Establishment and mandate
The Agency was established as part of the Constitutional Settlement Act of 1902, passed approximately a month after the recapture of Urceopolis by forces loyal to House de Weluta, ending the Red Interregnum. The Act included a large number of reforms affirming some of the changes made during the rule of Gréagóir FitzRex, but also many changes intended to strengthen the restored Monarchy while introducing some further democratic reforms in order to stabilize the country. The establishment of an Agency to root out domestic insurgents or threats to the regime was considered imperative and was accordingly included within the Act. The bulk of the initial force of the Agency was drawn from the ranks of the Legitimist Army Security Division, though additional personnel - both officers, law enforcement, and paid informants - were added over the course of the Agency's existence.
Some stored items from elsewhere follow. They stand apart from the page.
(** [getAddrOffsetBytes]: between two 32-bit addresses, the four bytes
    of the difference [addr - this] modulo 2^32 in the byte order asked
    for; from the zero address, [complement()] stops on "Address
    overflow"; 64-bit addresses are refused. *)
Lemma getAddrOffsetBytes_difference a addr be :
  well_formed_address a -> well_formed_address addr ->
  if width a =? 32
  then if width addr =? 32
       then if addr_value a =? 0
            then getAddrOffsetBytes a addr be = Error "Address overflow"
            else exists bytes,
                   getAddrOffsetBytes a addr be = Ok bytes /\
                   length bytes = 4%nat /\
                   bytes_value (if be then reverse bytes else bytes)
                     = (addr_value addr - addr_value a) mod 2 ^ 32
       else getAddrOffsetBytes a addr be
              = Error "both addresses must have the same width"
  else getAddrOffsetBytes a addr be = Error "64 bits offsets are not supported".
Proof.
  intros Ha Haddr. unfold getAddrOffsetBytes.
  destruct (width a =? 32) eqn:Ea; [|reflexivity].
  apply Z.eqb_eq in Ea. rewrite Ea.
  destruct (width addr =? 32) eqn:Eaddr.
  - apply Z.eqb_eq in Eaddr. rewrite Eaddr. change (32 =? 32) with true. cbv iota.
    pose proof (complement_spec a Ha) as Hc.
    destruct (addr_value a =? 0) eqn:Ez; [by rewrite Hc|].
    destruct Hc as (c & -> & Hwfc & Hlenc & Hvc). cbn [mbind result_bind].
    assert (width c = 32) as Hwc by (unfold width in *; by rewrite Hlenc).
    pose proof (addAddress_spec addr c Haddr Hwfc) as Hs.
    rewrite Eaddr, Hwc in Hs. change (32 =? 32) with true in Hs. cbv iota in Hs.
    destruct Hs as (s & -> & Hwfs & Hws & _ & Hvs). cbn [mbind result_bind].
    eexists. split; [reflexivity|]. split.
    + rewrite length_getBytes. unfold width in Hws.
      destruct Hwfs as [_ [H|H]]; rewrite H in *; [done|discriminate].
    + assert (bytes_value (getBytes s false) = addr_value s) as Hb
        by (apply bytes_value_getBytes, Hwfs).
      unfold getBytes in *. destruct be; rewrite ?reverse_involutive, Hb, Hvs, Hvc, Ea.
      * replace (addr_value addr + (2 ^ 32 - addr_value a))
          with (addr_value addr - addr_value a + 1 * 2 ^ 32) by lia.
        by rewrite Z.mod_add.
      * replace (addr_value addr + (2 ^ 32 - addr_value a))
          with (addr_value addr - addr_value a + 1 * 2 ^ 32) by lia.
        by rewrite Z.mod_add.
  - rewrite (Z.eqb_sym 32 (width addr)), Eaddr. reflexivity.
Qed.

(** *** Witnesses on the example addresses *)

Lemma addAddress_modular_witness :
  exists s,
    addAddress addr_five addr_top = Ok s /\ well_formed_address s /\
    width s = width addr_five /\ addr_bigEndian s = addr_bigEndian addr_five /\
    addr_value s = (addr_value addr_five + addr_value addr_top) mod 2 ^ width addr_five.
Proof.
  exact (addAddress_modular addr_five addr_top
           addr_five_well_formed addr_top_well_formed).
Defined.

Lemma cmp_orders_values_witness : cmp addr_five addr_top = Ok (-1).
Proof.
  exact (cmp_orders_values addr_five addr_top
           addr_five_well_formed addr_top_well_formed).
Defined.

Lemma getAddrOffsetBytes_difference_witness :
  exists bytes,
    getAddrOffsetBytes addr_five addr_top true = Ok bytes /\
    length bytes = 4%nat /\
    bytes_value (reverse bytes) = (addr_value addr_top - addr_value addr_five) mod 2 ^ 32.
Proof.
  exact (getAddrOffsetBytes_difference addr_five addr_top true
           addr_five_well_formed addr_top_well_formed).
Defined.

(** *** The constructor, from bytes *)

Lemma limbs_of_bytes_spec n : forall bs,
  length bs = (2 * n)%nat -> Forall (fun b => 0 <= b <= 255) bs ->
  Forall limb (limbs_of_bytes bs) /\
  length (limbs_of_bytes bs) = n /\
  flat_map (fun x => [js_and x 255; js_and (js_shr x 8) 255]) (limbs_of_bytes bs) = bs /\
  limbs_value (limbs_of_bytes bs) = bytes_value bs.
Proof.
  induction n as [|n IH]; intros bs Hlen Hb.
  - destruct bs; [|simpl in Hlen; lia]. repeat split; constructor.
  - destruct bs as [|b0 [|b1 rest]]; [simpl in Hlen; lia..|].
    inversion Hb as [|? ? Hb0 Hb']; subst. inversion Hb' as [|? ? Hb1 Hrest]; subst.
    destruct (IH rest) as (Hl & Hn & Hf & Hv); [simpl in Hlen; lia|done|].
    cbn [limbs_of_bytes flat_map app limbs_value bytes_value length].
    rewrite js_shl_8 by lia.
    assert ((b1 * 256 + b0) / 256 = b1) as Hq.
    { rewrite Z.div_add_l by lia. rewrite Z.div_small by lia. lia. }
    assert ((b1 * 256 + b0) mod 256 = b0) as Hr.
    { rewrite Z.add_comm, Z.mod_add by lia. apply Z.mod_small. lia. }
    rewrite js_and_255, js_shr_8, Hq, Hr, js_and_255, (Z.mod_small b1), Hf, Hn, Hv
      by lia.
    repeat split; [|lia].
    constructor; [unfold limb; lia|done].
Qed.

(** the constructor takes 4 or 8 bytes (each in 0..255) to a
    well-formed address of 32 or 64 bits whose bytes, read back with the
    same endianness, are the ones given, and whose number is that of the
    bytes taken least significant first; any other length is refused. *)
Theorem new_address_bytes bytes be :
  Forall (fun b => 0 <= b <= 255) bytes ->
  if bool_decide (length bytes = 4%nat \/ length bytes = 8%nat)
  then exists a,
         new_address bytes be = Ok a /\ well_formed_address a /\
         width a = 8 * Z.of_nat (length bytes) /\ addr_bigEndian a = be /\
         getBytes a be = bytes /\
         addr_value a = bytes_value (if be then reverse bytes else bytes)
  else exists msg, new_address bytes be = Error msg.
Proof.
  intros Hb. unfold new_address.
  destruct (bool_decide (length bytes = 4%nat \/ length bytes = 8%nat)) eqn:E;
    [|by eexists].
  apply bool_decide_eq_true in E.
  set (le := if be then reverse bytes else bytes).
  assert (Forall (fun b => 0 <= b <= 255) le) as Hle
    by (unfold le; destruct be; [by apply Forall_reverse|done]).
  assert (length le = length bytes) as Hlen
    by (unfold le; destruct be; [apply length_reverse|done]).
  assert (bytes = if be then reverse le else le) as Hback
    by (unfold le; destruct be; [by rewrite reverse_involutive|done]).
  eexists. split; [reflexivity|].
  unfold well_formed_address, width, getBytes, addr_value. cbn [addrElemArray addr_bigEndian].
  destruct E as [E|E].
  - destruct (limbs_of_bytes_spec 2 le) as (Hl & Hn & Hf & Hv); [lia|done|].
    rewrite Hn, Hf, Hv, E. repeat split; auto.
  - destruct (limbs_of_bytes_spec 4 le) as (Hl & Hn & Hf & Hv); [lia|done|].
    rewrite Hn, Hf, Hv, E. repeat split; auto.
Qed.

Lemma new_address_bytes_witness :
  exists a,
    new_address [1; 2; 3; 4] true = Ok a /\ well_formed_address a /\
    width a = 32 /\ addr_bigEndian a = true /\
    getBytes a true = [1; 2; 3; 4] /\
    addr_value a = bytes_value [4; 3; 2; 1].
Proof.
  refine (new_address_bytes [1; 2; 3; 4] true _).
  repeat constructor; lia.
Defined.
The Agency's tactics and existence were significantly controversial, even in its earliest days. Its participation in the Trasinor affair invited public scrutiny and investigations by the Concilium Daoni, though it was allowed to continue operating.
Republican war
The Agency engaged in the so-called "Republican War" from its establishment until 1925. This conflict was a running effort by the Agency, in conjunction with the Royal Army, to defeat insurgencies of supporters of the Urcean Republic, though many times the conflict was an effort by the Agency to outwit and uncover terror cells. The conflict took many forms, including an armed uprising in Beldra in 1910 which was suppressed, as well as the use of paid informants and infiltration of the Republican Party.
Dissolution
With the formal conclusion of the Republican War in 1925 and end of FitzRexist plots the decade prior, the Agency became increasingly unneeded as the democratic reforms of the previous decades succeeded in making Urcea mostly stable. The Agency was sparingly used after 1924 and its mandate was reduced every year before it was finally formally abolished in 1927.
Legacy
In 1976, Procurator Thorpe Aedansson established a Commission on Injustices of the Restoration (CIR), which was responsible for investigating the full extent of the Agency's operations, gathering and declassifying the Agency's records, and preparing a comprehensive report to the public. The Commission's report, released on 18 September 1978, detailed over a thousand extrajudicial killings and disappearances likely perpetrated by the Agency as well as tens of thousands of warrantless arrests and interrogations. The Commission also established the innocence of more than ten thousand individuals arrested and detained by the Agency. That same year, a bill before the Concilium Daoni to pay reparations to the descendants and survivors of the Agency activities failed.